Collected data
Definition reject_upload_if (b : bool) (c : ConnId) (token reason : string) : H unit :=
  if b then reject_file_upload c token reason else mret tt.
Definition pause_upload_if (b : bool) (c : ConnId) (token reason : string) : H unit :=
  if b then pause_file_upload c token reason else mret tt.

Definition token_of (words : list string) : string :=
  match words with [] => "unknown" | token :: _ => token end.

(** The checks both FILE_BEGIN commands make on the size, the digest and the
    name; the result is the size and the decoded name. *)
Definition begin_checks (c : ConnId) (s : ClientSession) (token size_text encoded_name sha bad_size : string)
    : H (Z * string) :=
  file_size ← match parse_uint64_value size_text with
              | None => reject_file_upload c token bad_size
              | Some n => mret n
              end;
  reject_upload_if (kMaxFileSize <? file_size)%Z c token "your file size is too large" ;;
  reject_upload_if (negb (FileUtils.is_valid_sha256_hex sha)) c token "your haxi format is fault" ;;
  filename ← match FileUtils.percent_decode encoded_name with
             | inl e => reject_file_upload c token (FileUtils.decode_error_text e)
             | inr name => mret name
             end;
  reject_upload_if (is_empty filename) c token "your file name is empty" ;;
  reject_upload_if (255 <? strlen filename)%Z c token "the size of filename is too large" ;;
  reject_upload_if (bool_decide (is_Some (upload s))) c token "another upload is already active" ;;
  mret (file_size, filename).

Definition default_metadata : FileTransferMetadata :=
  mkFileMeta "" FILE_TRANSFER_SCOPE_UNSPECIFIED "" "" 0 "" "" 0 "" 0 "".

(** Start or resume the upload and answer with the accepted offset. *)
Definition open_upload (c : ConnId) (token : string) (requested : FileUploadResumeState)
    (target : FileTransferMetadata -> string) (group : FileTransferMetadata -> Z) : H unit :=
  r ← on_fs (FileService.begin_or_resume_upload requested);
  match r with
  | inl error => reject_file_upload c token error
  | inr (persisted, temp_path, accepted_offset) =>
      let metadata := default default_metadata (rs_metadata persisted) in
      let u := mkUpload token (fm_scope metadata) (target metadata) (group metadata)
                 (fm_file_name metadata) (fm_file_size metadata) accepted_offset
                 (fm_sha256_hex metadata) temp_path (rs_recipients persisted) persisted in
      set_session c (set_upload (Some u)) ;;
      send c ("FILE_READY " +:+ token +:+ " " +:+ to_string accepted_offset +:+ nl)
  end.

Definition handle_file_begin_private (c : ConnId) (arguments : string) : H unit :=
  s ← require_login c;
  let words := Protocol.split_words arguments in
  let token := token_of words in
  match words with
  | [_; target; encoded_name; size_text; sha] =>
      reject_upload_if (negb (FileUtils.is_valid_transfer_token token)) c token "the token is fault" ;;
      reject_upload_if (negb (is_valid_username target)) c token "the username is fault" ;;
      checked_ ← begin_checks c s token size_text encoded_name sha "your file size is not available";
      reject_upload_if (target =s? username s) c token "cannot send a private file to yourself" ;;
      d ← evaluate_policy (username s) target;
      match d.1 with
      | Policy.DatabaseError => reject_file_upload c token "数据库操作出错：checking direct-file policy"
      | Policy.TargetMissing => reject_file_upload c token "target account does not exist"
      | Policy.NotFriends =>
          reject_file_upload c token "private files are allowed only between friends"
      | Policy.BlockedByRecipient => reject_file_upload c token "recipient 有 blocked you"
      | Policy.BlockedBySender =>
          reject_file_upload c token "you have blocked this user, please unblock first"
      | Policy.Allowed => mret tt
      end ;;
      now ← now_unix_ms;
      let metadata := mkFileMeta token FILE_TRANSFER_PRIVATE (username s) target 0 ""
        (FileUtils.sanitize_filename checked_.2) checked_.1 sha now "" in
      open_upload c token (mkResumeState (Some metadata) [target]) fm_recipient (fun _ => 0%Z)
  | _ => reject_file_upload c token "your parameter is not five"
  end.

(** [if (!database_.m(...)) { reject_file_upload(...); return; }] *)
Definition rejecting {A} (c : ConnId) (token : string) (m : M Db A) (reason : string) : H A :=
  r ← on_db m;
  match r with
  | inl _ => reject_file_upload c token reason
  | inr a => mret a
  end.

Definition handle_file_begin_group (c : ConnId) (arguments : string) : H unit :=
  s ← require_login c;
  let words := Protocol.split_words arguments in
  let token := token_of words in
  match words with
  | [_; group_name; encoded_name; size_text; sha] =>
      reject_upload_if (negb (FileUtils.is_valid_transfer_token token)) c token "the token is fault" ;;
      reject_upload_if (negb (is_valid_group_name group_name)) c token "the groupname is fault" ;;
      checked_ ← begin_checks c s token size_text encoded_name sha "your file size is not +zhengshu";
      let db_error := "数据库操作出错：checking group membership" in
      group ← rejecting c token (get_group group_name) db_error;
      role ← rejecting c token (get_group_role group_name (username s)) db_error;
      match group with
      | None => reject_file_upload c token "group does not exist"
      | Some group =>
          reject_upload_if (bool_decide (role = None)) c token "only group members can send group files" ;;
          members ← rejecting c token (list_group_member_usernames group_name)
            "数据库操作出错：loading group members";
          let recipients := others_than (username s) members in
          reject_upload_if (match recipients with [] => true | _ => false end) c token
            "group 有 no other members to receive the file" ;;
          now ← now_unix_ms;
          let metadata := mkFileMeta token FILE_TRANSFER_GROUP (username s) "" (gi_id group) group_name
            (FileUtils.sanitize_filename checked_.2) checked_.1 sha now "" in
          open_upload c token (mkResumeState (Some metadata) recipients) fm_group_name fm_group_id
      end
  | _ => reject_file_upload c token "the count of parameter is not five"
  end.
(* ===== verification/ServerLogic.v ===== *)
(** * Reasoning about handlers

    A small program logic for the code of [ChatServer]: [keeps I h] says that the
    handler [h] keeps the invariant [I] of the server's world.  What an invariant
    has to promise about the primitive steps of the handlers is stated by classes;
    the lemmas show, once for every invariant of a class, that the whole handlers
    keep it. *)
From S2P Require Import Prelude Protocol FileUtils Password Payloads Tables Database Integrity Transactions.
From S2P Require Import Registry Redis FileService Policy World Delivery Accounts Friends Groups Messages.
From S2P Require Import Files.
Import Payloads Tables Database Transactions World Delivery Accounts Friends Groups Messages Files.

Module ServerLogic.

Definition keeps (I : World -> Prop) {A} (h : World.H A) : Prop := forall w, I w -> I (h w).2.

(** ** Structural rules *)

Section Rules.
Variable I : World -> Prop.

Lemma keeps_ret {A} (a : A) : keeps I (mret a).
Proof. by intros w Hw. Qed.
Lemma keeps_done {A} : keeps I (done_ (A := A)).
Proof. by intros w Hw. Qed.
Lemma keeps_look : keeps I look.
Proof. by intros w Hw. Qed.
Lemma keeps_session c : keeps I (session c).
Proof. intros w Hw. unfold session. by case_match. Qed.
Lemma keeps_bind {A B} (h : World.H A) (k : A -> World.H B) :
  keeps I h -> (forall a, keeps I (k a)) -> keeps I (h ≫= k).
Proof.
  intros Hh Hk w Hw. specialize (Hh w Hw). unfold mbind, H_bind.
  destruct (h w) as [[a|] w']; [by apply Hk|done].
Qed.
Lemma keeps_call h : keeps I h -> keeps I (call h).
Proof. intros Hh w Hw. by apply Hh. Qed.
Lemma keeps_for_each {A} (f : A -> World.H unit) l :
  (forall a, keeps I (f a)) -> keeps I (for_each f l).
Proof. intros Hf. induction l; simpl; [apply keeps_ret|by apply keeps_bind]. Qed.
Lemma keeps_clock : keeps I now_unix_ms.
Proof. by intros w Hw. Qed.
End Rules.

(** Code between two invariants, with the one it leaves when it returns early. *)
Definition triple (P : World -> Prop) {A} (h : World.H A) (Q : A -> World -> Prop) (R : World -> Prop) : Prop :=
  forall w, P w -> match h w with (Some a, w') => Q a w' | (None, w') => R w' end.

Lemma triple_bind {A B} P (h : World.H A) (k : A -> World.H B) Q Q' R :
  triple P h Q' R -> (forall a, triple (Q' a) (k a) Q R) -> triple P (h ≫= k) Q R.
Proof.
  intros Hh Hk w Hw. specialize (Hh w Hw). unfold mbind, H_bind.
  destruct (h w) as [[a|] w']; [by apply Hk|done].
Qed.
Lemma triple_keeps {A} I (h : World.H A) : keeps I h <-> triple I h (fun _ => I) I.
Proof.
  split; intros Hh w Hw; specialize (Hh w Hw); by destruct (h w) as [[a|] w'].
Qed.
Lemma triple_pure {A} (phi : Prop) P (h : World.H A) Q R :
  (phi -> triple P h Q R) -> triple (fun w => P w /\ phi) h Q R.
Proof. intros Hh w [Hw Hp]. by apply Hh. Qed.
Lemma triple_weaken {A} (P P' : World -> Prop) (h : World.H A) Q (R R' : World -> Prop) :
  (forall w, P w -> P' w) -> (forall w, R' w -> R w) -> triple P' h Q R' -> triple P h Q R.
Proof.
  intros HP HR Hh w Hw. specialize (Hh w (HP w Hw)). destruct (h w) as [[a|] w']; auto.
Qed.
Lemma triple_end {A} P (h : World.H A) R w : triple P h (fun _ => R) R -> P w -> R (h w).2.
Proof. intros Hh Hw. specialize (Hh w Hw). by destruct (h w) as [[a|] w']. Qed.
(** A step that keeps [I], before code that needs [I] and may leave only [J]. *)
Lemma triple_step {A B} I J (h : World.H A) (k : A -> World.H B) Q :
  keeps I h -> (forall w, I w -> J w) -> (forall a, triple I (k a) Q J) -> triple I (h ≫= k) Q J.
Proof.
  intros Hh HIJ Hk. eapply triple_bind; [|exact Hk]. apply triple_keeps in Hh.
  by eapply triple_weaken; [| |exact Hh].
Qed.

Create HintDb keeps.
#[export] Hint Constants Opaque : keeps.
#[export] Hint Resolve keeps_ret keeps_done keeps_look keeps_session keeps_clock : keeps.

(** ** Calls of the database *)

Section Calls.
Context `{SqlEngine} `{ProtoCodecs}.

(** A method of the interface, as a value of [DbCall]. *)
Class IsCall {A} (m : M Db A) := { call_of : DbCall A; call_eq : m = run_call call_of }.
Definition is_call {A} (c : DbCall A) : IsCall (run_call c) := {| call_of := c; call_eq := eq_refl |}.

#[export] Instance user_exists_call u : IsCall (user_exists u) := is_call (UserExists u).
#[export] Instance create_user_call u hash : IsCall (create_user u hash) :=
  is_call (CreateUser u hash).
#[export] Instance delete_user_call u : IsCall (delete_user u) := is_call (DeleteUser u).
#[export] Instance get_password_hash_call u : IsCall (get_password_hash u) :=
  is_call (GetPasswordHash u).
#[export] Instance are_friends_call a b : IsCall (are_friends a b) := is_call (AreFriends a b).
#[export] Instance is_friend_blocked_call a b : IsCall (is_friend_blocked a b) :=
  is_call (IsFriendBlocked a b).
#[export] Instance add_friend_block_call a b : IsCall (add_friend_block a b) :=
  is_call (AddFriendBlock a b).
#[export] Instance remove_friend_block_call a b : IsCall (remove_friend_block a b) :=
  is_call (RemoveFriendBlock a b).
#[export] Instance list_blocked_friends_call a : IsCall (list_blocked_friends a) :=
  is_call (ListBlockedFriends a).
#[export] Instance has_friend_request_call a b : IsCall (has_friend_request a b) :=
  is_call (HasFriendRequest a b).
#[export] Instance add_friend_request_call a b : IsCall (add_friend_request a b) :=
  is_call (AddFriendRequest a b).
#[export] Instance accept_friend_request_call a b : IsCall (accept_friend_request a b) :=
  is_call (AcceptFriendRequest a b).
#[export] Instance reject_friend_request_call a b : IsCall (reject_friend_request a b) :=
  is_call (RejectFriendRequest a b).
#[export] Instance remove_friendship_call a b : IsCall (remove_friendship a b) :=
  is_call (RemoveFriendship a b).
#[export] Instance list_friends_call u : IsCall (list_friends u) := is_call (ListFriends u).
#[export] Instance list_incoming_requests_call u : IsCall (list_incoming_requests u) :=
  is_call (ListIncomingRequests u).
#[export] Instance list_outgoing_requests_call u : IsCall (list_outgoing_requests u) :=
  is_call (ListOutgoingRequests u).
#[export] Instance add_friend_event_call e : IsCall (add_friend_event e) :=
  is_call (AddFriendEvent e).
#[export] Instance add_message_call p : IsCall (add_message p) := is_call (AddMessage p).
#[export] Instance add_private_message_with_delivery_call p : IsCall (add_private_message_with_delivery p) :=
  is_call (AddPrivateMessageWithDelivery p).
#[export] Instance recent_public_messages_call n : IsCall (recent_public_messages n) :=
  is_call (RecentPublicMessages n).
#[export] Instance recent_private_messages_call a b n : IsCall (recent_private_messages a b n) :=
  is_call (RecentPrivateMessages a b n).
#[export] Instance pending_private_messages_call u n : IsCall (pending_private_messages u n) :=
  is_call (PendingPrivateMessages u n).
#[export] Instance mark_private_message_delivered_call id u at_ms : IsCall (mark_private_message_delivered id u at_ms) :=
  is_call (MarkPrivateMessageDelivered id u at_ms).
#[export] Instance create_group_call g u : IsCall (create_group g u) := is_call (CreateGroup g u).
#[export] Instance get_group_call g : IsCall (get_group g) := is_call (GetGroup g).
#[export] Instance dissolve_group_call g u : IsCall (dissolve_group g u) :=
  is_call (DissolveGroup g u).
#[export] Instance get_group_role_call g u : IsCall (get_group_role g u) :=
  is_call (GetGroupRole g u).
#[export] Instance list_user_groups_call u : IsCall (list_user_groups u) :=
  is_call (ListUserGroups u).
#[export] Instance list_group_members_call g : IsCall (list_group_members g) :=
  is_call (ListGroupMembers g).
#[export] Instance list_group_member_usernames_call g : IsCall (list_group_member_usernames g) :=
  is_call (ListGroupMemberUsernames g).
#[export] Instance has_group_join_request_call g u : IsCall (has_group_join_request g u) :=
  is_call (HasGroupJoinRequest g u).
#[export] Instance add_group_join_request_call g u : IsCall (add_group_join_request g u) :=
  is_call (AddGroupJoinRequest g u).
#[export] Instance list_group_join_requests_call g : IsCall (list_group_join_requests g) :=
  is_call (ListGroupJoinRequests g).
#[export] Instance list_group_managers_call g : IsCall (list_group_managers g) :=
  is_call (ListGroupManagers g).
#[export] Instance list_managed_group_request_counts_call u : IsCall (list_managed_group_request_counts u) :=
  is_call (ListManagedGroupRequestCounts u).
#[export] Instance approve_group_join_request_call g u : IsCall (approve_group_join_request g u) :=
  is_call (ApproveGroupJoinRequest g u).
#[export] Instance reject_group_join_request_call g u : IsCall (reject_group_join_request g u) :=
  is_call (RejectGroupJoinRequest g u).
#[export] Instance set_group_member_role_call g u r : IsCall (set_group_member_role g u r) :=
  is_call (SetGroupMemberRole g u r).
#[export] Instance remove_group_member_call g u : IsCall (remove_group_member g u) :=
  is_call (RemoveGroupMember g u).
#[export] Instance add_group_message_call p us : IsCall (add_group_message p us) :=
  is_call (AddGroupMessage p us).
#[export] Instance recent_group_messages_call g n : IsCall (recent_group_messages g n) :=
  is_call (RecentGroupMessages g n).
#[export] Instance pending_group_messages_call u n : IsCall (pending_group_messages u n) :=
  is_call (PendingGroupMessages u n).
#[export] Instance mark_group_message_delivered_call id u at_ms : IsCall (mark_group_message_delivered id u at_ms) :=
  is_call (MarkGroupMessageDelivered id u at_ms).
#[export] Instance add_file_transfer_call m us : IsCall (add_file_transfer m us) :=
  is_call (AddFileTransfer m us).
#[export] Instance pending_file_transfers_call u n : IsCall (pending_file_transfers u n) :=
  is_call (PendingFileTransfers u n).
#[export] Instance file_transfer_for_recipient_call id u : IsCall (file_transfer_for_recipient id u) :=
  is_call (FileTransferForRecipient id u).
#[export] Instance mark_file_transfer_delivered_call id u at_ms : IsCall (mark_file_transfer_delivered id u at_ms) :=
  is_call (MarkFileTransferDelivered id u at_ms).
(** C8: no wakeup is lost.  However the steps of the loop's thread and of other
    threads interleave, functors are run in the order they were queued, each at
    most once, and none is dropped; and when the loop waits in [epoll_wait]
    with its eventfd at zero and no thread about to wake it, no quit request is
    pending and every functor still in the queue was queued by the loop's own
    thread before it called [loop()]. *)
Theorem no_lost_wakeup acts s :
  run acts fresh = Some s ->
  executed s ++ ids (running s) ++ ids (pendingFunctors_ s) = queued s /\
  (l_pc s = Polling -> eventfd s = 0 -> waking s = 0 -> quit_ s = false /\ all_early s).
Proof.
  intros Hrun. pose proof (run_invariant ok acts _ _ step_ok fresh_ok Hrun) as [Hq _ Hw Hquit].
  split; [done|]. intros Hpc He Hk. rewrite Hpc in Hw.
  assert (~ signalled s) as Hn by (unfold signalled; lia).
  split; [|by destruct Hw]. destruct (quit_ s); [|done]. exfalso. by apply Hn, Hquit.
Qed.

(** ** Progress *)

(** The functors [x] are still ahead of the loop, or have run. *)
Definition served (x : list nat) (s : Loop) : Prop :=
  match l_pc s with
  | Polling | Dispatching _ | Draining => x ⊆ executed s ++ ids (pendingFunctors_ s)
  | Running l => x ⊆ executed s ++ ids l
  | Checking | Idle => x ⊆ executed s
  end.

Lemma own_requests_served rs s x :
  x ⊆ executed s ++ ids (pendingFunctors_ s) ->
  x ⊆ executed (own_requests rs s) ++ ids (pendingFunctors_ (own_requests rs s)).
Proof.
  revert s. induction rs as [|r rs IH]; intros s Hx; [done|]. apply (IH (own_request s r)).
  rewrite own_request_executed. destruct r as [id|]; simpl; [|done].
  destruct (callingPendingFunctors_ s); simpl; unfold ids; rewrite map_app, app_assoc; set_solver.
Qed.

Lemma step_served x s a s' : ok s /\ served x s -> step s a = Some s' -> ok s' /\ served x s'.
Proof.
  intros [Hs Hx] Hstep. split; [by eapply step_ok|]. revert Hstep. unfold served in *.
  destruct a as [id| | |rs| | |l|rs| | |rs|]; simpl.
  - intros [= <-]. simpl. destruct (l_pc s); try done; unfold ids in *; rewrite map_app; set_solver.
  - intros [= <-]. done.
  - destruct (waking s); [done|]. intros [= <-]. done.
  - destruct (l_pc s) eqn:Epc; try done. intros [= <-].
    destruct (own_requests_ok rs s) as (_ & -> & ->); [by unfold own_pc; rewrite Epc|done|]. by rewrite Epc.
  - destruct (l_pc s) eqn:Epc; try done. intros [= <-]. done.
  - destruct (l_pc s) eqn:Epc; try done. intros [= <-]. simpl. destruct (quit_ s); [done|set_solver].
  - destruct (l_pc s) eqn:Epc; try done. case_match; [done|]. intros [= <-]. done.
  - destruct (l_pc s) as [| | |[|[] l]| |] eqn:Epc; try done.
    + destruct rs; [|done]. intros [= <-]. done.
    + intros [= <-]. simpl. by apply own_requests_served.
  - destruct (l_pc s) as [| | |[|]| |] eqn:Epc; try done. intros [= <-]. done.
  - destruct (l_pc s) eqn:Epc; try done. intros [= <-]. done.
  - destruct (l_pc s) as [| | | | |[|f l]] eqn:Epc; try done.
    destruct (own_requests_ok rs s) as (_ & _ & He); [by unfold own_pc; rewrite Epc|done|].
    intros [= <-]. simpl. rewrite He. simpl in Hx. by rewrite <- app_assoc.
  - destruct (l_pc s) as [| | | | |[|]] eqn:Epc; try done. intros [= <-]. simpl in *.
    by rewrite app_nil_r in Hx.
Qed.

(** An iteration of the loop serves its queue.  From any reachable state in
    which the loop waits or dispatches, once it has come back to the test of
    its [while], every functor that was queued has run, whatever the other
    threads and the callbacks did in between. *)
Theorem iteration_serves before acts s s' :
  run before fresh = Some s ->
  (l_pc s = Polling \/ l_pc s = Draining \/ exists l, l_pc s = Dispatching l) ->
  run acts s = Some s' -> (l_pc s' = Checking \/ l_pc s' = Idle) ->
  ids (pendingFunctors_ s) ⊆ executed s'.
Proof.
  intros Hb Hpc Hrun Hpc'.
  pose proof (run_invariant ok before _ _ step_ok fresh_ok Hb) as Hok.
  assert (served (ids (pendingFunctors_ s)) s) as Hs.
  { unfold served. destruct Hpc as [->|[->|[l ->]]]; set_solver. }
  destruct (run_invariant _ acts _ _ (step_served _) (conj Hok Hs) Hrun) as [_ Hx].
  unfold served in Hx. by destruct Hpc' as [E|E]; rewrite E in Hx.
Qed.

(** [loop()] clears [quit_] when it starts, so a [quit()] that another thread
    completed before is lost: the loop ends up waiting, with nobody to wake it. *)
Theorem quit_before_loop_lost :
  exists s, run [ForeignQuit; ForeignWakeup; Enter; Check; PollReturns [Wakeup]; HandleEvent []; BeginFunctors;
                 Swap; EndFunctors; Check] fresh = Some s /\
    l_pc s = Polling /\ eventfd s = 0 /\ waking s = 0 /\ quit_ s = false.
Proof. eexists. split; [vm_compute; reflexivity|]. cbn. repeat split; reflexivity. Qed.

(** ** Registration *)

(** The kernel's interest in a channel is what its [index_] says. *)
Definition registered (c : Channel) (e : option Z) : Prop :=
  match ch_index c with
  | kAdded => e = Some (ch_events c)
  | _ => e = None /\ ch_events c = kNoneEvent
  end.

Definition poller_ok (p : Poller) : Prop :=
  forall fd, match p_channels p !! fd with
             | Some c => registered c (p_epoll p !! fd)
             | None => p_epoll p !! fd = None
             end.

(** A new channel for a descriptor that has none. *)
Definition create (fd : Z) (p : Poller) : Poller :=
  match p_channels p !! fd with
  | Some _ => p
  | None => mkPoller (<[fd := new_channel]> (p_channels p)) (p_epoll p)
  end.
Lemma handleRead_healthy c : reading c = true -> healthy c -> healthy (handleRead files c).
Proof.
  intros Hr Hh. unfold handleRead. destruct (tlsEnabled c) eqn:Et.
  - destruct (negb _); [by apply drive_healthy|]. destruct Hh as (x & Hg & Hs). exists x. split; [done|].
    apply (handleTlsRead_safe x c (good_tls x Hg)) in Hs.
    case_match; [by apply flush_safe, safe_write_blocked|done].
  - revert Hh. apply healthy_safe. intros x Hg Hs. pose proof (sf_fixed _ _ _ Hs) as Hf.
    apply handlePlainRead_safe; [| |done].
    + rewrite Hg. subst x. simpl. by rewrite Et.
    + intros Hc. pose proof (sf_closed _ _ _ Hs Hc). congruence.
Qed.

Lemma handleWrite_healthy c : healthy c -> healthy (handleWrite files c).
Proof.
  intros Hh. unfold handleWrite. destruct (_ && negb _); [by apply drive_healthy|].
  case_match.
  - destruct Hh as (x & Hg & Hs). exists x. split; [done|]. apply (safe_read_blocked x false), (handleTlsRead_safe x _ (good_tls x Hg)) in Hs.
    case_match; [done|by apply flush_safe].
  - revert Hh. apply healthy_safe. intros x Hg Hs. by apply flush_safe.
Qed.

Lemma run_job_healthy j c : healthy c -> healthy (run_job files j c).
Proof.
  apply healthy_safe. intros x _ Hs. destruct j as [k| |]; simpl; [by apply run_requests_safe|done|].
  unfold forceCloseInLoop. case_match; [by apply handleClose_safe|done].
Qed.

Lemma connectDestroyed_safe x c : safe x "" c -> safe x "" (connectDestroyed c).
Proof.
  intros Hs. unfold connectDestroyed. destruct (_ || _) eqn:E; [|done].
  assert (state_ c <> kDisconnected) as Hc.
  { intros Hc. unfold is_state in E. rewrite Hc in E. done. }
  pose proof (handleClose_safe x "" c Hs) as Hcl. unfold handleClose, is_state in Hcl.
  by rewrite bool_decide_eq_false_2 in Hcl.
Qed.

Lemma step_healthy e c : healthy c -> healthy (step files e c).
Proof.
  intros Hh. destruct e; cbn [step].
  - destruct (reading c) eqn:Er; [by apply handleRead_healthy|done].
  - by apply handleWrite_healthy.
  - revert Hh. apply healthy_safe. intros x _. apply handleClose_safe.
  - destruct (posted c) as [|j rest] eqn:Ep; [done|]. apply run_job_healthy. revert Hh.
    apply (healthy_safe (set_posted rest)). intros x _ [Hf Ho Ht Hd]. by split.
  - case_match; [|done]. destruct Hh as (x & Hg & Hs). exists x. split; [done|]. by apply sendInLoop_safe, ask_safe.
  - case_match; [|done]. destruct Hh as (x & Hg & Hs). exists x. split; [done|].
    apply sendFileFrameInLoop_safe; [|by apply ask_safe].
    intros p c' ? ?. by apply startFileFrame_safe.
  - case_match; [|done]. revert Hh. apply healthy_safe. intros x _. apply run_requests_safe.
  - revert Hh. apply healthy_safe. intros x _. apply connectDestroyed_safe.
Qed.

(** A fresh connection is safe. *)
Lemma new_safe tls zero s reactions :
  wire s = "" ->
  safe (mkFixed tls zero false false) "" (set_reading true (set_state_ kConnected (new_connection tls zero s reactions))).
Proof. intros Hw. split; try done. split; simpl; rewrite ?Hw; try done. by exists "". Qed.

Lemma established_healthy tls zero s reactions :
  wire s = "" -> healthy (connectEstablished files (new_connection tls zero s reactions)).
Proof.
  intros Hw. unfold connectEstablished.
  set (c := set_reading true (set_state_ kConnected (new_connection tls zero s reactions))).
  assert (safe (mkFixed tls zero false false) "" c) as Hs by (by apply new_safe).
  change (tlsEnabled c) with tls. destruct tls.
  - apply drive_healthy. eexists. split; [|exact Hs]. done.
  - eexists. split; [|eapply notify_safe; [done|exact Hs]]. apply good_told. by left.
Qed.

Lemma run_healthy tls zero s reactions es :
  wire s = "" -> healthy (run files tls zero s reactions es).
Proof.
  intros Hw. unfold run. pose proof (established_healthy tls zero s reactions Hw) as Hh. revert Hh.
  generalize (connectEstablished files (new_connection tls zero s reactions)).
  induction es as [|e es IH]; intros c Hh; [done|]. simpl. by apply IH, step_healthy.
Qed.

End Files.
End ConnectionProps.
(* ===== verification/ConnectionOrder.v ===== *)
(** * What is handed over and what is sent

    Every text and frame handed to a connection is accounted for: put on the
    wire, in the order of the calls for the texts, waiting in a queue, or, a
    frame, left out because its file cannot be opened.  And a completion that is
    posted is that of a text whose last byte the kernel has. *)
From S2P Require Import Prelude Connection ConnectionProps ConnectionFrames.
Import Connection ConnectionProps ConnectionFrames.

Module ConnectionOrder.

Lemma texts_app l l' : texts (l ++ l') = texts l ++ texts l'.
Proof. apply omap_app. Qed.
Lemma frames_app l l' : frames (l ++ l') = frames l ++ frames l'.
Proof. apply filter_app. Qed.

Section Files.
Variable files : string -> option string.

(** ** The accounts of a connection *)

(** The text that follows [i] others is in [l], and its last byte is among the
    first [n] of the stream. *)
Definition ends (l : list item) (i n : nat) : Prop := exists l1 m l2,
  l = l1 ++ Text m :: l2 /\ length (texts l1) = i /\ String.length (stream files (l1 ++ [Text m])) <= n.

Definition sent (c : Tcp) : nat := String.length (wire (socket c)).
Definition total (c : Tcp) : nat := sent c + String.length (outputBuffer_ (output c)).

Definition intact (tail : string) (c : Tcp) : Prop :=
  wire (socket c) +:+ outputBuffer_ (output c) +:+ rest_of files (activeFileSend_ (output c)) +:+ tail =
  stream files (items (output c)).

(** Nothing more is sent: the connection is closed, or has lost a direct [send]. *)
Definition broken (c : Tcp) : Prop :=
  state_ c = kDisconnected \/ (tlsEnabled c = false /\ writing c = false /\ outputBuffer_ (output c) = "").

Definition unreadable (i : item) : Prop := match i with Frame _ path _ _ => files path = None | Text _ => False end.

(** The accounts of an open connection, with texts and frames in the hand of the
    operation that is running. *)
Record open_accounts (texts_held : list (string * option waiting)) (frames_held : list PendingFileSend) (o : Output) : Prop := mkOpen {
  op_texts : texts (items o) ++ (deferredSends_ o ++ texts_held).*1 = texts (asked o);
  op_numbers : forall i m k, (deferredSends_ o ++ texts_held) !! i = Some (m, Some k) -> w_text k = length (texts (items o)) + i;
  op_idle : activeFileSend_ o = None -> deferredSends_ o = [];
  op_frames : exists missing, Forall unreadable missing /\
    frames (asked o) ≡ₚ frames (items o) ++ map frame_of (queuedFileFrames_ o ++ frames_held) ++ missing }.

**WORK INSTRUCTION**
Above are the records. Copy the lines beginning at the one that has "have blocked this" and ending with the one that has "Db A) (reason", unchanged.

**EXERCISE SOLUTION**
          reject_file_upload c token "you have blocked this user, please unblock first"
      | Policy.Allowed => mret tt
      end ;;
      now ← now_unix_ms;
      let metadata := mkFileMeta token FILE_TRANSFER_PRIVATE (username s) target 0 ""
        (FileUtils.sanitize_filename checked_.2) checked_.1 sha now "" in
      open_upload c token (mkResumeState (Some metadata) [target]) fm_recipient (fun _ => 0%Z)
  | _ => reject_file_upload c token "your parameter is not five"
  end.

(** [if (!database_.m(...)) { reject_file_upload(...); return; }] *)
Definition rejecting {A} (c : ConnId) (token : string) (m : M Db A) (reason : string) : H A :=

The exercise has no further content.